„Und alle so still“ – Warum feministische Kämpfe noch lange nicht verstummen dürfen

„Es ist gut, dass Frauen Sorgenotstände auffangen, dass sie sich an menschlichen Bedürfnissen orientieren und nicht an Macht, Profit und Wettbewerb. […] Es ist gut, dass sie sanft sind und zugewandt nud unterstützend. […] Frauen sollten sich das nicht abtrainieren, sie sollten nicht aufhören damit […], aber Männer sollten endlich damit anfangen. (Fallwickl, S. 238)

In Mareike Fallwickls Roman Und alle so still legen sich FLINTA * nieder: ihre Körper, ihre Lohnarbeit, ihre Care-Arbeit. Ein Streik, radikal und wortwörtlich. Fiktional – und doch erschreckend nah an einer Realität, in der feministische Forderungen zunehmend abgewehrt, entwertet oder in klischeehafte Debatten um „Teilzeit-Lifestyle“ und vermeintliche Rollenbilder umgedeutet werden. Wenn politische Akteur*inne (hauptsächlich Akteure) dabei Frauen, Töchter, instrumentalisieren, entsteht eine symbolische Bühne, auf der nicht über Gleichberechtigung gesprochen wird, sondern über die Disziplinierung eines normativen Weiblichkeitsbildes „Teilzeit-Lifestyle“.

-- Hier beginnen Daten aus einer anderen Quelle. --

Lemma foresee_curly f :
  routines_foresee f -> foresees any (processDollarCurlyBracket (S f) sw1) (processDollarCurlyBracket (S f) sw).
Proof.
  intros [Hstop _ _ _]. simpl. bind_eq foresees_Peek. destruct a as [r|]; [|apply foresees_fail].
  case_test; [apply foresees_fail|]. bind_eq foresees_name. bind_eq foresees_Next.
  assert (Henv : forall g1 g2 : option string -> out string string, foresees any (v <- getEnv sw1 a ;; done (g1 v)) (v <- getEnv sw a ;; done (g2 v))).
  { intros. eapply foresees_bind; [apply foresees_getEnv|apply (any_total None)|intros ? ? _; apply foresees_done]. }
  assert (Hend : forall (g1 g2 : string -> option string -> out string string),
    foresees any (word <- closing (stop_on_loop f sw1 (Some rRBrace) "" no_words) ;; v <- getEnv sw1 a ;; done (g1 word v))
                 (word <- closing (stop_on_loop f sw (Some rRBrace) "" no_words) ;; v <- getEnv sw a ;; done (g2 word v))).
  { intros. eapply foresees_bind; [apply foresees_closing, Hstop|apply (any_total "")|intros ? ? _; apply Henv]. }
  repeat case_test; [apply Henv|apply Hend..| |apply foresees_fail]. bind_eq foresees_Next. apply Hend.
Qed.

Lemma routines_foresee_all f : routines_foresee f.
Proof.
  induction f as [|f IH]; split.
  1-4: intros; split; [done|]; by intros rs w.
  - by apply foresee_stop.
  - by apply foresee_quote.
  - by apply foresee_dollar.
  - by apply foresee_curly.
Qed.

End Probe.

(** C31. The look-ahead is sound: a word for which [requiresShellOutOrCmdInvalid]
    answers no is expanded without calling the callback, whatever the variables
    and the callback are when it is really expanded. *)
Theorem requiresShellOut_sound s out env (w : W) :
  requiresShellOutOrCmdInvalid s = false ->
  fst (ProcessWordWithMap (new_word rBackslash out env ShellOutEnvs) s w) = w.
Proof.
  unfold requiresShellOutOrCmdInvalid, ProcessWordWithMap, process. intros Hreq.
  set (sw := new_word rBackslash out env ShellOutEnvs) in *.
  change (new_word rBackslash (Some probe) ∅ ShellOutEnvs) with (probe_word sw) in Hreq.
  pose proof (proj2 (rf_stop sw _ (routines_foresee_all sw (word_fuel (scan_init s))) None "" no_words "" no_words)
    (scan_init s) w) as Hf.
  destruct (stop_on_loop _ (probe_word sw) _ _ _ _) as [[rs' b] [[v ws]|e|]]; simpl in Hreq; [|done..].
  subst b. destruct Hf as [Hw _]. by destruct (stop_on_loop _ sw _ _ _ _) as [[rs2 w2] r2].
Qed.

End Facts.

(** ** Concrete words *)

#[local] Instance ascii_tables : UnicodeTables := {| wide_letter := fun _ => false; wide_digit := fun _ => false |}.
#[local] Instance all_print : Unicode := fun _ => true.

Lemma process_finishes_witness :
  snd (process (new_word rBackslash (Some probe) ∅ ShellOutEnvs) "a${b:-$(c $d" false) <> Stuck.
Proof. refine (process_finishes _ _ _ _). intros f cmd w [= <-]. discriminate. Defined.

Lemma requiresShellOut_sound_witness :
  fst (ProcessWordWithMap (new_word rBackslash (Some probe) (BuildEnvs ["A=$(x)"]) ShellOutEnvs) "a${A:-$B}" false) = false.
Proof. refine (requiresShellOut_sound _ _ _ _ _). vm_compute. reflexivity. Defined.

Example requiresShellOut_cases :
  map requiresShellOutOrCmdInvalid ["$A"; "$(x)"; "'$(x)'"; "$HOME"; "${A:-$(x)}"; "'"] = [false; true; false; true; true; true].
Proof. vm_compute. reflexivity. Qed.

Dabei stellt sich die Frage: Warum gehen FLINTA* immer wieder auf die Straße? Warum jährlich, warum unermüdlich? Studien der vergangenen Jahre zeigen eine wachsende Kluft: Während sich viele Frauen* progressiv positionieren, entwickeln sich Männer vermehrt in antifeministische – oft verharmlosend als „konservativ“ bezeichnete – Richtungen. Dieses Auseinanderdriften erschwert nicht nur gesellschaftliche Verständigung, sondern öffnet Räume für Abwehr, Abwertung und eine erschreckend stabile Kultur des Täterschutzes. Männer solidarisieren sich häufig miteinander, selbst dann, wenn Vorwürfe sexualisierter Gewalt oder Misogynie im Raum stehen. Opfer-, bzw. Betroffenenschutz bleibt dabei zu oft Randnotiz, wie etwa Debatten rund um prominente Fälle sexualisierter Machtstrukturen zeigen.

Nur wer debattiert über den eigentlich Kern? Wo bleibt ein umfassendes Präventionskonzept? Wo die strukturelle Arbeit, die nicht nur Symptome, sondern Ursachen adressiert?

Prävention bedeutet, Männer in ihrer Sozialisation mitzudenken – und zwar konsequent. Männliche Sozialisation ist kein Naturgesetz, sondern veränderbar. Es bedeutet, nicht nur zu reflektieren, solange es angenehm bleibt oder das eigene Verhalten unberührt ist, sondern auch dort, wo Selbstkritik unbequem wird. Ein gesamtgesellschaftlicher Wandel hin zu mehr Sicherheit, Gerechtigkeit und Gleichberechtigung erfordert, dass diejenigen, die Macht besitzen, diese reflektieren – und verändern.

Wenn Fallwickls Roman also die Flinta* niedergehen lässt, dann ist das nicht Resignation, sondern eine radikale Form des Sichtbarmachens: Ein Innehalten, das zeigt, wie viel Arbeit FLINTA* tagtäglich leisten – und wie viel davon selbstverständlich erwartet wird.

Diese Stille ist ein feministischer Aufschrei.

Ein Aufschrei gegen Sprache, die Gewalt verschleiert.
Ein Aufschrei gegen Täterschutz und politische Instrumentalisierung.
Ein Aufschrei gegen Strukturen, die das Patriarchat stützen.
Und ein Aufschrei dafür, dass feministischer Widerstand nicht verstummen darf – nicht heute, nicht morgen, nicht solange patriarchale Macht versucht, unsere Stimmen zu brechen.